# [REQUIRED WORK]
Copy every line of the records that includes the word "simpl".

# [TASK INPUT]
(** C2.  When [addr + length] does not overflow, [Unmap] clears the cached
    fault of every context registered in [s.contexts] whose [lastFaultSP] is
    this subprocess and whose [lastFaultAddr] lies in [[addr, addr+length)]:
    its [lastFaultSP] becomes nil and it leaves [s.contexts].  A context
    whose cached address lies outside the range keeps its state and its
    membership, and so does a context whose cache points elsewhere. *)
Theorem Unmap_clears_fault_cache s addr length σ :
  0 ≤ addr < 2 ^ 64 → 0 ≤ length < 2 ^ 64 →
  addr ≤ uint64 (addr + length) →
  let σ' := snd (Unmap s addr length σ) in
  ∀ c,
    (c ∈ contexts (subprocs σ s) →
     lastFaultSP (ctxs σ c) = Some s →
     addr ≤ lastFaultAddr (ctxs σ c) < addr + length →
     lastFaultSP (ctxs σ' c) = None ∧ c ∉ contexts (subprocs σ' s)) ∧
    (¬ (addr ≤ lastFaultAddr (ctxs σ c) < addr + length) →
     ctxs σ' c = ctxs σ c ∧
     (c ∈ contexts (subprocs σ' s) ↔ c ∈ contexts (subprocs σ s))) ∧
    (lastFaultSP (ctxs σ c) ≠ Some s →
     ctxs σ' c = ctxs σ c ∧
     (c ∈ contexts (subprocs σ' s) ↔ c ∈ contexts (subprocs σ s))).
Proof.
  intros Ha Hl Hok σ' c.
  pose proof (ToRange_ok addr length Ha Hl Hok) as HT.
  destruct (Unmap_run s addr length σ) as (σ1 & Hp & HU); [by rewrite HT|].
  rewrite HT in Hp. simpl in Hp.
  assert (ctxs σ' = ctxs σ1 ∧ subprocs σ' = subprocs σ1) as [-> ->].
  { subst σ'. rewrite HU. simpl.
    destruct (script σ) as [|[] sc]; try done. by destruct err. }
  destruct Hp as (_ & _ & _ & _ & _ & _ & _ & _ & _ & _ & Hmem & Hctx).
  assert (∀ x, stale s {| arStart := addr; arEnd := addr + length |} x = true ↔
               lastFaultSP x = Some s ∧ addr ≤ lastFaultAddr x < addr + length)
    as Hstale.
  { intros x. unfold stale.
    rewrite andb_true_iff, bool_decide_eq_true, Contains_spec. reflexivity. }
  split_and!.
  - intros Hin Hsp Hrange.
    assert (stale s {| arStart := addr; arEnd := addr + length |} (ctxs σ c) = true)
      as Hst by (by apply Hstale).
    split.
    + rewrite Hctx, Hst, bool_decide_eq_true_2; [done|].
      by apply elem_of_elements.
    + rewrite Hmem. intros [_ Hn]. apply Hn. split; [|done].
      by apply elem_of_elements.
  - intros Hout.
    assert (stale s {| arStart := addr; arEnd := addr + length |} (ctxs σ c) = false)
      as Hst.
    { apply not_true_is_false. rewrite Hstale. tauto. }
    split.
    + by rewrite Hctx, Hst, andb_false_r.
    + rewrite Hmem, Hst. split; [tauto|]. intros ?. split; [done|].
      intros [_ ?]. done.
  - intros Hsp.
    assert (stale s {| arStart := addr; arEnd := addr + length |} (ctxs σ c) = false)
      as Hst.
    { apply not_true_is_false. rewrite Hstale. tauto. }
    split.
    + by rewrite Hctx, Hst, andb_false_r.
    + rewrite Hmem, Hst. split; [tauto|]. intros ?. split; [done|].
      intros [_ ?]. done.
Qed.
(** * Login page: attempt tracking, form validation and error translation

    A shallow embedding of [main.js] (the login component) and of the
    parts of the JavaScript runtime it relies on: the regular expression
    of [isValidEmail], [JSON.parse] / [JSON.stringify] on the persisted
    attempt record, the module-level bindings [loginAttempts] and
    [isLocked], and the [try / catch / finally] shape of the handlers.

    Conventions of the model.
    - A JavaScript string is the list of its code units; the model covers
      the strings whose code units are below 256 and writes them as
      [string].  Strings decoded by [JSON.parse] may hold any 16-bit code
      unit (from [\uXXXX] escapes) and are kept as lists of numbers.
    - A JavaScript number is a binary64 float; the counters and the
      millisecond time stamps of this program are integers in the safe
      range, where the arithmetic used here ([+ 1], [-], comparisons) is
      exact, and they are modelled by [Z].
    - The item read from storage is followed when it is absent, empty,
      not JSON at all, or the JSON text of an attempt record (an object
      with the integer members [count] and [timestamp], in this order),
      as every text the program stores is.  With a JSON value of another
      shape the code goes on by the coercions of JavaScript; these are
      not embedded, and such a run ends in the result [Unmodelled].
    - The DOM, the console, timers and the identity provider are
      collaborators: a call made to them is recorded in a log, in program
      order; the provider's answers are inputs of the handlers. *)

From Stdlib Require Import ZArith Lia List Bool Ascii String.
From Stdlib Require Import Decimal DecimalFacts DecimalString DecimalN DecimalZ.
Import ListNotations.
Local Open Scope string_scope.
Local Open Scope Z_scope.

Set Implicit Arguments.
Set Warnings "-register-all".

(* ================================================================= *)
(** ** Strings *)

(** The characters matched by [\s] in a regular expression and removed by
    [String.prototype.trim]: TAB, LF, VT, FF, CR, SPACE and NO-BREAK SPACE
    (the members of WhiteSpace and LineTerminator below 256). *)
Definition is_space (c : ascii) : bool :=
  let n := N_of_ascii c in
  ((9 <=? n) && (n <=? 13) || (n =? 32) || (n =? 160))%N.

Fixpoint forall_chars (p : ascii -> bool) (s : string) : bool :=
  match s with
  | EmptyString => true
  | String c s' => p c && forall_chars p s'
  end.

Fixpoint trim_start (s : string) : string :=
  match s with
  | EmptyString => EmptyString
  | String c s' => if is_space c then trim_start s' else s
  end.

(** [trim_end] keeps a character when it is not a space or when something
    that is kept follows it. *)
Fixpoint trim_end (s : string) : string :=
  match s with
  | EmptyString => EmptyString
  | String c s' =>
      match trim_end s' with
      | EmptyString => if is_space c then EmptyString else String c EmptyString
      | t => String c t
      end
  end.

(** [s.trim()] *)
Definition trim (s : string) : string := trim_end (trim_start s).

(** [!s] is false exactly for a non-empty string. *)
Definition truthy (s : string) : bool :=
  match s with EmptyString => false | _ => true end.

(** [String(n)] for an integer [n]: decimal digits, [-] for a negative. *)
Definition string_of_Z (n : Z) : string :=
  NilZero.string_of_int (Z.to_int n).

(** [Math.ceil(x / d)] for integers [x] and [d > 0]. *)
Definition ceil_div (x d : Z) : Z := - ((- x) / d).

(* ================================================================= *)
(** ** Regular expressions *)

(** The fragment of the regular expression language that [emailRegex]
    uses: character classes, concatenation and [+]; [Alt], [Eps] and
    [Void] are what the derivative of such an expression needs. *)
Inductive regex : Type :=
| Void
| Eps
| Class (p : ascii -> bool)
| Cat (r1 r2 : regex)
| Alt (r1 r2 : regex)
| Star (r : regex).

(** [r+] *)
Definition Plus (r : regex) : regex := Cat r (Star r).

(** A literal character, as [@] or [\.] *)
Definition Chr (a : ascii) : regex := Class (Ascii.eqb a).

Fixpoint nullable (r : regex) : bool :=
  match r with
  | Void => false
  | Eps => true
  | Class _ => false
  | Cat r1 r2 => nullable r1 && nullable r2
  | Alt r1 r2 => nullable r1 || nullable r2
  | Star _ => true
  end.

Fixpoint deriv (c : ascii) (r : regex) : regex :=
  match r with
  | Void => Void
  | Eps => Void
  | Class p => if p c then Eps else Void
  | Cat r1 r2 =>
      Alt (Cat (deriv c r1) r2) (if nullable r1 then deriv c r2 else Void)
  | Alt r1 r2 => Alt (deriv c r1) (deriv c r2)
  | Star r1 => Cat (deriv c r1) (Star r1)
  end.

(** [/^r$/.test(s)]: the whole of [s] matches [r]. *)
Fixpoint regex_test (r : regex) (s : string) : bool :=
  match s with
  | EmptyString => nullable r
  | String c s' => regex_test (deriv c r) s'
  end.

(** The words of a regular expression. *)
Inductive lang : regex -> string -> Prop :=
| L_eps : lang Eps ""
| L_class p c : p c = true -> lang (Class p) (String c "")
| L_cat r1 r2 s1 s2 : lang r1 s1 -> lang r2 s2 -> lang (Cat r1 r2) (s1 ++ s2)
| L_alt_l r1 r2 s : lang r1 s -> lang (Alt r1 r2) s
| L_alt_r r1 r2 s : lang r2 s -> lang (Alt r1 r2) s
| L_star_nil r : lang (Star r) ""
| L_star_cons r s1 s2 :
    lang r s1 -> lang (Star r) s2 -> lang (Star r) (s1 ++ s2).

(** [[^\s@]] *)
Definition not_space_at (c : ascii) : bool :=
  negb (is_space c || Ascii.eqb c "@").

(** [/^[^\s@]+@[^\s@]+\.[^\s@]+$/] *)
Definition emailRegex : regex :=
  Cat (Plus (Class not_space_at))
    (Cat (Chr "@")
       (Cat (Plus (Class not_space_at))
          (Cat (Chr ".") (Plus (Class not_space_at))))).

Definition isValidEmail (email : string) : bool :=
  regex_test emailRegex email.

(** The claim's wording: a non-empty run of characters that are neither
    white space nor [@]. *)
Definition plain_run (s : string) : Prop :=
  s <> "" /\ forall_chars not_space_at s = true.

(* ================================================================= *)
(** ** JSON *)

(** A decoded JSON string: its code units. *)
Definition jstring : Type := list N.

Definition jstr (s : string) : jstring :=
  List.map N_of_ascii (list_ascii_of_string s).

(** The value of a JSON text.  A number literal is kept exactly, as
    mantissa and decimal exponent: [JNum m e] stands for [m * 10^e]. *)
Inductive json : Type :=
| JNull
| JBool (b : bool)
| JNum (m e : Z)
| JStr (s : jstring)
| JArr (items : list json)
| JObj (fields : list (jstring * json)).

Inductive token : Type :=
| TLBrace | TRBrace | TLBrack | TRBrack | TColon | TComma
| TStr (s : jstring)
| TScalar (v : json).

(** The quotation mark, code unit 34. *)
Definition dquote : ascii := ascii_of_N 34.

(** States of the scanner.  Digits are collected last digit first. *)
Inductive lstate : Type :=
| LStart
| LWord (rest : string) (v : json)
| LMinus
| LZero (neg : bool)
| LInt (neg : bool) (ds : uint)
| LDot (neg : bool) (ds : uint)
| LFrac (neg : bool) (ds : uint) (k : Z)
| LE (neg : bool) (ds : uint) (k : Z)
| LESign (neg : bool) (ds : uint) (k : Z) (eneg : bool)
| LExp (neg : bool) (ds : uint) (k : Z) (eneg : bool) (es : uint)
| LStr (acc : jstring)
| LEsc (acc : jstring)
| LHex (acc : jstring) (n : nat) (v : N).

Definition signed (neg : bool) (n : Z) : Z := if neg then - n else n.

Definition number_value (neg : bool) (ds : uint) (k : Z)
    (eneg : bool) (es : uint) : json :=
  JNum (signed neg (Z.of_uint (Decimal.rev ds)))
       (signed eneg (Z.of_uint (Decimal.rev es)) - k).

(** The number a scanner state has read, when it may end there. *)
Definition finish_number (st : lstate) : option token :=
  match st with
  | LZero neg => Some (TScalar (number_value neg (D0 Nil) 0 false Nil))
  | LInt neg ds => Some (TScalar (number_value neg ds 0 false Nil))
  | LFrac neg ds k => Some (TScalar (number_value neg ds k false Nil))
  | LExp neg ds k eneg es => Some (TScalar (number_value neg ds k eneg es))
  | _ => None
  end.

# [RESPONSE BELOW]
  rewrite HT in Hp. simpl in Hp.
  { subst σ'. rewrite HU. simpl.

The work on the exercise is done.